誰知道,盛滿甲魚羹的大銅鼎才剛剛端上來,他的兩個大夫,公子宋和子家卻在席下相視大笑不止。
鄭靈公十分好奇,一問才知道,原來這兩個大夫早上出門時,發現自己食指微動,便知道今日必食異味,現在果然如此。
鄭靈公也不知道是哪根筋不對,在命雍人分賜各大夫黿羹時,恰好到公子宋的筵幾時,卻故意跳過了他,仿佛要賭氣讓公子宋的預感不靈驗似的。
公子宋窘迫不堪,便忍不住忽地站起來,走到大鼎面前,當眾伸出指頭往里蘸了一下,嘗了嘗味道,然后,大搖大擺地走了出去。

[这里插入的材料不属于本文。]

(** The pairs [(x, y)] in the order of two nested loops. *)
Definition pairs {A B} (xs : list A) (ys : list B) : list (A * B) :=
  flat_map (λ x, map (pair x) ys) xs.

(** ** Scenarios

    Concrete grids over exact values, for the instances the statements are
    checked on.  [square] is the rectangle ((0,0),(10,10)). *)

Definition square : (Qc * Qc) * (Qc * Qc) := (Z2 0 0, Z2 10 10).

(** A 2 x 2 grid on [square], then [grid[(3,3)] = 7]. *)
Definition set_calls : list (call (V:=Qc)) :=
  [CallNew square (2, 2)%Z (Qc_of_Z 0)].
Definition set_heap : heap Qc := exec_all set_calls [].
Definition grid22 : GeoGrid Qc :=
  {| rect := square; default := Qc_of_Z 0; gridsize := (2, 2)%Z;
     tilesize := Z2 5 5; items := [] |}.

(** [gridA] holds 4 and [gridB] holds 2 at the tile of (0,0). *)
Definition div_calls : list (call (V:=Qc)) :=
  [CallNew square (2, 2)%Z (Qc_of_Z 0); CallSet 0 (Z2 0 0) (Qc_of_Z 4);
   CallNew square (2, 2)%Z (Qc_of_Z 0); CallSet 1 (Z2 0 0) (Qc_of_Z 2)].
Definition div_heap : heap Qc := exec_all div_calls [].
Definition gridA : GeoGrid Qc := with_items grid22 [(Z2 0 0, Qc_of_Z 4)].
Definition gridB : GeoGrid Qc := with_items grid22 [(Z2 0 0, Qc_of_Z 2)].







(** Grids on different rectangles with the same gridsize. *)
Definition other_square : (Qc * Qc) * (Qc * Qc) := (Z2 0 0, Z2 20 20).
Definition apart_calls : list (call (V:=Qc)) :=
  [CallNew square (2, 2)%Z (Qc_of_Z 0); CallNew other_square (2, 2)%Z (Qc_of_Z 0)].
Definition apart_heap : heap Qc := exec_all apart_calls [].
Definition grid22_wide : GeoGrid Qc :=
  {| rect := other_square; default := Qc_of_Z 0; gridsize := (2, 2)%Z;
     tilesize := Z2 10 10; items := [] |}.

(** Evaluation of a closed decidable statement. *)
Ltac by_evaluation := apply (bool_decide_unpack _); vm_compute; exact I.

Ltac unfold_M := unfold mbind, M_bind, mret, M_ret in *.

(** * Properties *)

(** ** Arithmetic *)

Lemma floor_add_Z (x : num) (n : Z) : floor (x + Qc_of_Z n) = (floor x + n)%Z.
Proof.
  unfold floor. destruct x as [[a d] Hc]. simpl.
  rewrite (Qfloor_comp _ ((a # d) + inject_Z n)%Q) by apply Qred_correct.
  unfold Qplus, inject_Z. simpl.
  rewrite Z.mul_1_r, Pos.mul_1_r. apply Z.div_add. lia.
Qed.

Lemma py_rem_shift (r t : num) (m : Z) :
  t ≠ 0 → py_rem (r + t * Qc_of_Z m) t = py_rem r t.
Proof.
  intros Ht. unfold py_rem.
  replace ((r + t * Qc_of_Z m) / t) with (r / t + Qc_of_Z m) by (field; done).
  rewrite floor_add_Z, Z2Qc_inj_add. ring.
Qed.


Lemma py_mod_Ok (a b : num) : b ≠ 0 → py_mod a b = Ok (py_rem a b).
Proof. intros. unfold py_mod. by rewrite decide_False. Qed.

Lemma py_mod_zero (a : num) : py_mod a 0 = zero_division.
Proof. unfold py_mod. by rewrite decide_True. Qed.

Lemma py_truediv_Ok (a b : num) : b ≠ 0 → py_truediv a b = Ok (a / b).
Proof. intros. unfold py_truediv. by rewrite decide_False. Qed.

(** ** Dictionaries *)

Section DictFacts.
Context {K V : Type} `{EqDecision K}.
Implicit Types (d : list (K * V)) (k : K) (v : V).

Lemma dict_get_set_eq d k v : dict_get (dict_set d k v) k = Some v.
Proof.
  induction d as [|[k' v'] d IH]; simpl.
  - by rewrite decide_True.
  - destruct (decide (k' = k)) as [->|Hne]; simpl.
    + by rewrite decide_True.
    + by rewrite decide_False.
Qed.

Lemma dict_get_set_ne d k k' v :
  k ≠ k' → dict_get (dict_set d k v) k' = dict_get d k'.
Proof.
  intros Hne. induction d as [|[k0 v0] d IH]; simpl.
  - by rewrite decide_False.
  - destruct (decide (k0 = k)) as [->|Hne0]; simpl.
    + by rewrite !decide_False.
    + by rewrite IH.
Qed.

Lemma dict_get_None d k : dict_get d k = None ↔ k ∉ dict_keys d.
Proof.
  induction d as [|[k' v'] d IH]; simpl.
  - split; [intros _; apply not_elem_of_nil | done].
  - rewrite not_elem_of_cons. destruct (decide (k' = k)) as [->|Hne].
    + split; [done | intros [? _]; done].
    + rewrite IH. split; [intros; split; congruence | intros [_ ?]; done].
Qed.




Lemma elem_of_dict_set d k v kv : kv ∈ dict_set d k v → kv = (k, v) ∨ kv ∈ d.
Proof.
  induction d as [|[k' v'] d IH]; simpl.
  - intros ->%list_elem_of_singleton. by left.
  - destruct (decide (k' = k)) as [->|Hne].
    + intros [->|?]%elem_of_cons; [by left | right; by right].
    + intros [->|Hin]%elem_of_cons; [right; left|].
      destruct (IH Hin); [by left | right; by right].
Qed.

Lemma dict_set_fresh d k v : k ∉ dict_keys d → dict_set d k v = d ++ [(k, v)].
Proof.
  induction d as [|[k' v'] d IH]; simpl; [done|].
  intros [Hne Hn]%not_elem_of_cons.
  rewrite decide_False by done. by rewrite IH.
Qed.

鄭靈公大怒,要殺公子宋,對方當然不可能坐以待斃,結果,釀成了一場鄭國的內亂,靈公因此而被弒。此事純屬自己作死,卻被國人賴到了曾和他兄妹**的夏姬頭上……
話說回來,春秋時凡是被冠以“靈”謚號的國君,基本都是逗比。
比如晉靈公,楚靈王……
謚法創始于西周,是根據君主和卿大夫的生平事跡與品德修養,以臣議君,以子議父,進行評定褒貶,最后給予死者一個寓含評價性質的稱號。
謚法解:“不勤成名曰靈”,取的是“任本性,不見賢思齊”之意。也就是說,性格跳脫,大腦回路都有點奇葩,簡直是神經病……
這是國君和卿大夫們極力要避免的一個惡謚。
此時,除了主食外,還有一些菜肴和在源源不斷地被送上。
按照春秋時的食補理論,夏天適合吃魚、鱔、貝等水產,都是在汾水、澮水中剛剛捕撈上來的,用狗油和蔥蒜來烹調祛除腥味。
伊尹創造的庖廚之道認為,滋味在四季的搭配要有所不同,春多酸,夏多苦,秋多辛,冬多咸,調以滑甘。所以接下來還有苦瓜菱角等微苦,清涼解乏的食物。
等到飯飽時分,暮色已至,堂內昏暗起來,侍女趨行入內,點上青銅燈架上的燭火,重新映亮堂中,盛放酒水的壺、觥、爵也一一奉上。
四人久別重聚,自然要小飲一爵,只見燭影搖紅,新釀的糜子酒香味撲鼻。
張孟談喚上樂師,彈奏鐘鼓,喊來家養的歌女,以樂舞佐酒。
趙無恤默默地觀察,發現他這東道主做的相當稱職:方才不停地勸樂符離多食,又和放下筷箸的魏駒聊聊安邑解池的風物,讓他不至于受冷落,還能兼顧和趙無恤談論領邑建設的艱難。
張孟談在整個燕饗中不緩不急,和所有人都保持著應有的距離,親而不附,并不顯示出特別偏向哪一位卿子。
這讓魏駒心中稍微舒坦了一些,趙無恤雖然微微有點失望,但也覺得此人情商頗高。
另一邊,樂符離微醉后,更是左右逢源,還親自下場邀舞女們跳了一曲萬舞。
酒酣之后,自然要來點游戲助興。一心不想被趙無恤搶光風頭的魏駒提議玩六博和投壺,這是他很擅長的東西。
誰料趙、張二人都面露難色,欲又止。
樂符方才跳得渾身是汗,這會大著舌頭說道:“張子禾趙子不是早就約好,要在今日手談么?要我說,還是趙子做出的象棋更有意思些,從此六博投壺之類,再無興趣,我們還是玩象棋罷!”
魏駒瞬間被打了臉,聽罷嘴唇微微抽搐,只得勉強扮笑詢問何為“象棋”?
趙無恤則在心中給樂符離翹起了大拇指,暗夸這真是一記神補刀。